Weekly Teachings 28/03/2011

Thoughts, thoughts and once more thoughts

What to do about all those thoughts crowding in when you are longing for interior silence? An image comes to mind: I remember hearing years ago about an advertisement for meditation. On a poster was a picture of an Indian Guru standing, in typical attire and appearance, on his surfboard, perfectly balanced, riding the waves. 

Underneath was the phrase: You can’t stop the waves, but you can learn to surf!

We cannot suppress or get rid of our thoughts; they will be there just like the waves. We need to accept them as an inevitable part of ourselves and just ride them skilfully. In Christian meditation our surfboard is the mantra. At times the thoughts calm down; our mind is still, we rest peacefully on our surfboard. At other times there are so many thoughts whirring around that we keep losing the mantra. And yet we need to persevere; every time we have fallen off our surfboard we just need to get back on.

The tradition stresses the inevitability of thoughts: “A brother came to Abba Pastor and said: ‘Many distracting thoughts come into my mind, and I am in danger because of them.’ Then the elder thrust him out in the open air and said: ‘Open up the garments about your chest and catch the wind in them.’ But he replied: ‘This I cannot do.’ So the elder said to him: ‘If you cannot catch the wind, neither can you prevent distracting thoughts from coming into your head.” (Sayings from the Desert Fathers)

When thoughts keep distracting you and taking you away from your mantra, just name them: work, shopping, friends etc or just ‘thoughts’ and gently return to your mantra. Don’t judge, don’t criticize yourself; befriend the part of you that is your thoughts. It is a way of learning to accept yourself with all your preoccupations. Slowly, your thoughts get quieter, less demanding and when we take up our mantra we become aware of the gaps between the thoughts, which allow the mantra to sound uninterruptedly. Acceptance of our thoughts as a natural part of ourselves allows us to be more accepting of the way things are in our ordinary life. We learn to accept life as it is, not as we would like it to be.

The breath is the bridge between the body and the mind. We know that when we are stressed or agitated, our breath is shallow and fast. When the body is at rest, the breath slows down and the mind stills. Therefore if we work to still not only our body but also our breath, we will still our mind. Focusing on the breath is the best way I know of leaving the world outside alone and turning within. Just put your attention on the breath entering the nostrils. Feel it coming in cool and feel it going out warm: just focus on the sensations near the nostrils. Don’t alter your breath, just feel it, coming in cool and going out warm. Just breathe.

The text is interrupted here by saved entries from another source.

(** [a + v] for a number [a]: [bool] is a subclass of [int]; a [str], a
    [list], a [dict] or [None] cannot be added to a number. *)
Definition py_add (a : number) (v : value) : result number :=
  match v with
  | VInt z => Ok (num_add a (Int z))
  | VBool b => Ok (num_add a (Int (Z.b2z b)))
  | VFloat q => Ok (num_add a (Float q))
  | _ => Raise TypeError
  end.

(** [n > 0]. *)
Definition num_pos (n : number) : bool :=
  match n with
  | Int z => (0 <? z)%Z
  | Float q => negb (Qle_bool q 0)
  end.

(** ** binary64 *)

Definition float_prec : Z := 53.
Definition float_emax : Z := 1024.

(** An integer as an unrounded operand of a division. *)
Definition exact_int (z : Z) : spec_float :=
  match z with
  | Z0 => S754_zero false
  | Zpos p => S754_finite false p 0
  | Zneg p => S754_finite true p 0
  end.

(** [float(z)]: the nearest [float], or [OverflowError] when [z] is beyond
    the range. *)
Definition float_of_int (z : Z) : result spec_float :=
  match binary_normalize float_prec float_emax z 0 false with
  | S754_infinity _ => Raise OverflowError
  | f => Ok f
  end.

(** [a / b] on two [int]: the quotient rounded once; [ZeroDivisionError] on
    [b = 0], [OverflowError] when the result is beyond the range. *)
Definition int_truediv (a b : Z) : result spec_float :=
  if (b =? 0)%Z then Raise ZeroDivisionError
  else
    match SFdiv float_prec float_emax (exact_int a) (exact_int b) with
    | S754_infinity _ => Raise OverflowError
    | f => Ok f
    end.

(** The operands of the report: an [int] or a [float]. *)
Inductive scalar : Type :=
  | SInt (z : Z)
  | SFloat (f : spec_float).

(** A total of the aggregate as the report reads it. A [float] total, kept
    as the exact sum, is read as the nearest [float]. *)
Definition to_scalar (n : number) : scalar :=
  match n with
  | Int z => SInt z
  | Float q =>
      SFloat (SFdiv float_prec float_emax (exact_int (Qnum q))
                (exact_int (Zpos (Qden q))))
  end.

Definition to_float (x : scalar) : result spec_float :=
  match x with
  | SInt z => float_of_int z
  | SFloat f => Ok f
  end.

Definition is_zero (x : scalar) : bool :=
  match x with
  | SInt z => (z =? 0)%Z
  | SFloat (S754_zero _) => true
  | SFloat _ => false
  end.

(** [a / b]. Two [int] are divided exactly and rounded once. Otherwise both
    operands are converted to [float] first, which raises [OverflowError] for
    an [int] beyond the range, and then the divisor is tested: an [int]
    converts to [0.0] only when it is [0], so the test is made on the
    operand. The quotient of two [float] is that of IEEE 754 (it can be
    infinite or NaN and does not raise). *)
Definition truediv (a b : scalar) : result spec_float :=
  match a, b with
  | SInt x, SInt y => int_truediv x y
  | _, _ =>
      fa ← to_float a;
      fb ← to_float b;
      if is_zero b then Raise ZeroDivisionError
      else Ok (SFdiv float_prec float_emax fa fb)
  end.

(** ** Formatting *)

Definition newline : string := String (ascii_of_nat 10) EmptyString.

(** [f"{z}"] for an [int]. *)
Definition format_int (z : Z) : string := NilZero.string_of_int (Z.to_int z).

Fixpoint zeros (n : nat) : string :=
  match n with
  | O => ""
  | S n' => String "0" (zeros n')
  end.

Definition pad_left (width : nat) (s : string) : string :=
  zeros (width - String.length s) ++ s.

(** [n / d] rounded to the nearest integer, ties to even ([0 <= n], [0 < d]). *)
Definition round_half_even (n d : Z) : Z :=
  let q := (n / d)%Z in
  match (2 * (n mod d) ?= d)%Z with
  | Lt => q
  | Gt => (q + 1)%Z
  | Eq => if Z.even q then q else (q + 1)%Z
  end.

(** The decimal writing of [|num| / den] with [places] digits after the
    point, rounded to nearest, ties to even. *)
Definition format_decimal (places : nat) (negative : bool) (num : Z)
    (den : positive) : string :=
  let scale := (10 ^ Z.of_nat places)%Z in
  let n := round_half_even (Z.abs num * scale) (Zpos den) in
  (if negative then "-" else "")
  ++ format_int (n / scale)
  ++ match places with
     | O => ""
     | _ => "." ++ pad_left places (format_int (n mod scale))
     end.

(** [f"{x:.<places>f}"] for a [float]: the exact value of the float is
    written. *)
Definition format_float (places : nat) (f : spec_float) : string :=
  match f with
  | S754_nan => "nan"
  | S754_infinity s => if s then "-inf" else "inf"
  | S754_zero s => format_decimal places s 0 1
  | S754_finite s m e =>
      match e with
      | Zneg k => format_decimal places s (Zpos m) (2 ^ k)%positive
      | _ => format_decimal places s (Zpos m * 2 ^ e) 1
      end
  end.

(** [f"{x:.<places>f}"]: an [int] is converted to [float] first. *)
Definition format_fixed (places : nat) (x : scalar) : result string :=
  f ← to_float x;
  Ok (format_float places f).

These breathing exercises are very useful as a preparation for meditation; once the breath has quietened down, focus your attention on your mantra. You may still find it helpful to join your mantra to the rhythm of your breath, to let your mantra float on your breath, as this can help to root the mantra in your being. But if this distracts or seems to present difficulties, just let go off the breath. Put all your attention on the mantra and accept what happens with equanimity. It is worth it: inner silence creates the awareness and centredness we are missing in everyday life.